▸ **The task**
For the entries below, print exactly the lines between the line holding "Definition goto (k" and the line holding "mkShared (sh_nodes s) m", inclusive, and nothing else.

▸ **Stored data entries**
(* ===== verification/Snapshots.v ===== *)
(** The broker as goroutines share it (src/internal/broker/broker.go): two mutexes,
    two atomic values, the nodes of the trie and the maps of retained messages in
    memory.  Every statement of [Subscribe], [Unsubscribe], [UnsubscribeAll],
    [Publish], [updateRetained], [RetainedMatching] and [Snapshot] that touches
    shared memory is a step of its own, and the steps of all calls interleave.

    The operations of [Broker] are the specification: a call of the interleaved
    broker has the effect and the result of its operation at one moment between its
    beginning and its end.  [Publish] of a message to retain has two such moments,
    one for [updateRetained] and one for the tree it matches. *)

From S2P Require Import Prelude Topic Wire Filters Tree Broker TreeHeap.

Local Open Scope Z_scope.
Local Open Scope orb_scope.

(** * Definitions *)

(** The calls that replace the tree. *)
Inductive tree_update :=
| UpSubscribe (filter : bytes) (qos : Z) (sub : Subscriber)
| UpUnsubscribe (filter clientID : bytes)
| UpUnsubscribeAll (clientID : bytes).

Inductive broker_call :=
| CallUpdate (u : tree_update)
| CallPublish (pub : PublishPacket)
| CallRetained (filter : bytes)
| CallSnapshot.

(** What a call gives back; for [Publish] the subscriptions it delivers to. *)
Inductive broker_output :=
| OutDone
| OutError (err : error)
| OutSubs (subs : list Subscription)
| OutMessages (msgs : list PublishPacket)
| OutStats (s : RetainedStats).

(** The statement a call is at, with its local variables. *)
Inductive broker_phase :=
| TLock (u : tree_update)
| TLoad (u : tree_update)
| TClone (u : tree_update) (oldTree : nat)
| TEdit (u : tree_update) (newTree : nat)
| TStore (u : tree_update) (newTree : nat)
| TUnlock
| RLock (pub : PublishPacket)
| RLoad (pub : PublishPacket)
| RCheck (pub : PublishPacket) (oldMap : nat)
| RCopy (pub : PublishPacket) (oldMap : nat) (delta : Z)
| REdit (pub : PublishPacket) (newMap : nat) (delta : Z)
| RStore (pub : PublishPacket) (newMap : nat) (delta : Z)
| RMessages (pub : PublishPacket) (newMap : nat) (delta : Z)
| RBytes (pub : PublishPacket) (delta : Z)
| RUnlock (pub : PublishPacket) (err : option error)
| PLoad (pub : PublishPacket)
| PMatch (pub : PublishPacket) (tree : nat)
| MLoad (filter : bytes)
| MRange (filter : bytes) (retained : nat)
| SLock
| SRead
| SUnlock (s : RetainedStats)
| Returned (out : broker_output)
| Panicked.

Abbreviation retained_map := (gmap bytes PublishPacket).

(** The struct [Broker] with the memory behind its pointers and the calls in
    progress.  A retained message is not changed once it is in a map, so maps hold
    the messages themselves.  A mutex is the call that holds it. *)
Record SharedBroker := mkShared {
  sh_nodes : gmap nat hnode;
  sh_maps : gmap nat retained_map;
  sh_topicsMu : option nat;
  sh_topics : nat;
  sh_retainedMu : option nat;
  sh_retained : nat;
  sh_limits : RetainedLimits;
  sh_stats : RetainedStats;
  sh_calls : gmap nat broker_phase }.

Definition set_calls (c : gmap nat broker_phase) (s : SharedBroker) : SharedBroker :=
  mkShared (sh_nodes s) (sh_maps s) (sh_topicsMu s) (sh_topics s) (sh_retainedMu s) (sh_retained s) (sh_limits s) (sh_stats s) c.
Definition goto (k : nat) (p : broker_phase) (s : SharedBroker) : SharedBroker := set_calls (<[k := p]> (sh_calls s)) s.
Definition set_nodes (h : gmap nat hnode) (s : SharedBroker) : SharedBroker :=
  mkShared h (sh_maps s) (sh_topicsMu s) (sh_topics s) (sh_retainedMu s) (sh_retained s) (sh_limits s) (sh_stats s) (sh_calls s).
Definition set_maps (m : gmap nat retained_map) (s : SharedBroker) : SharedBroker :=
  mkShared (sh_nodes s) m (sh_topicsMu s) (sh_topics s) (sh_retainedMu s) (sh_retained s) (sh_limits s) (sh_stats s) (sh_calls s).
Definition set_topicsMu (o : option nat) (s : SharedBroker) : SharedBroker :=
  mkShared (sh_nodes s) (sh_maps s) o (sh_topics s) (sh_retainedMu s) (sh_retained s) (sh_limits s) (sh_stats s) (sh_calls s).
Definition store_topics (p : nat) (s : SharedBroker) : SharedBroker :=
  mkShared (sh_nodes s) (sh_maps s) (sh_topicsMu s) p (sh_retainedMu s) (sh_retained s) (sh_limits s) (sh_stats s) (sh_calls s).
Definition set_retainedMu (o : option nat) (s : SharedBroker) : SharedBroker :=
  mkShared (sh_nodes s) (sh_maps s) (sh_topicsMu s) (sh_topics s) o (sh_retained s) (sh_limits s) (sh_stats s) (sh_calls s).
Definition store_retained (m : nat) (s : SharedBroker) : SharedBroker :=
  mkShared (sh_nodes s) (sh_maps s) (sh_topicsMu s) (sh_topics s) (sh_retainedMu s) m (sh_limits s) (sh_stats s) (sh_calls s).
Definition set_stats_to (x : RetainedStats) (s : SharedBroker) : SharedBroker :=
  mkShared (sh_nodes s) (sh_maps s) (sh_topicsMu s) (sh_topics s) (sh_retainedMu s) (sh_retained s) (sh_limits s) x (sh_calls s).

▸ **Reply**
Definition goto (k : nat) (p : broker_phase) (s : SharedBroker) : SharedBroker := set_calls (<[k := p]> (sh_calls s)) s.
Definition set_nodes (h : gmap nat hnode) (s : SharedBroker) : SharedBroker :=
  mkShared h (sh_maps s) (sh_topicsMu s) (sh_topics s) (sh_retainedMu s) (sh_retained s) (sh_limits s) (sh_stats s) (sh_calls s).
Definition set_maps (m : gmap nat retained_map) (s : SharedBroker) : SharedBroker :=
  mkShared (sh_nodes s) m (sh_topicsMu s) (sh_topics s) (sh_retainedMu s) (sh_retained s) (sh_limits s) (sh_stats s) (sh_calls s).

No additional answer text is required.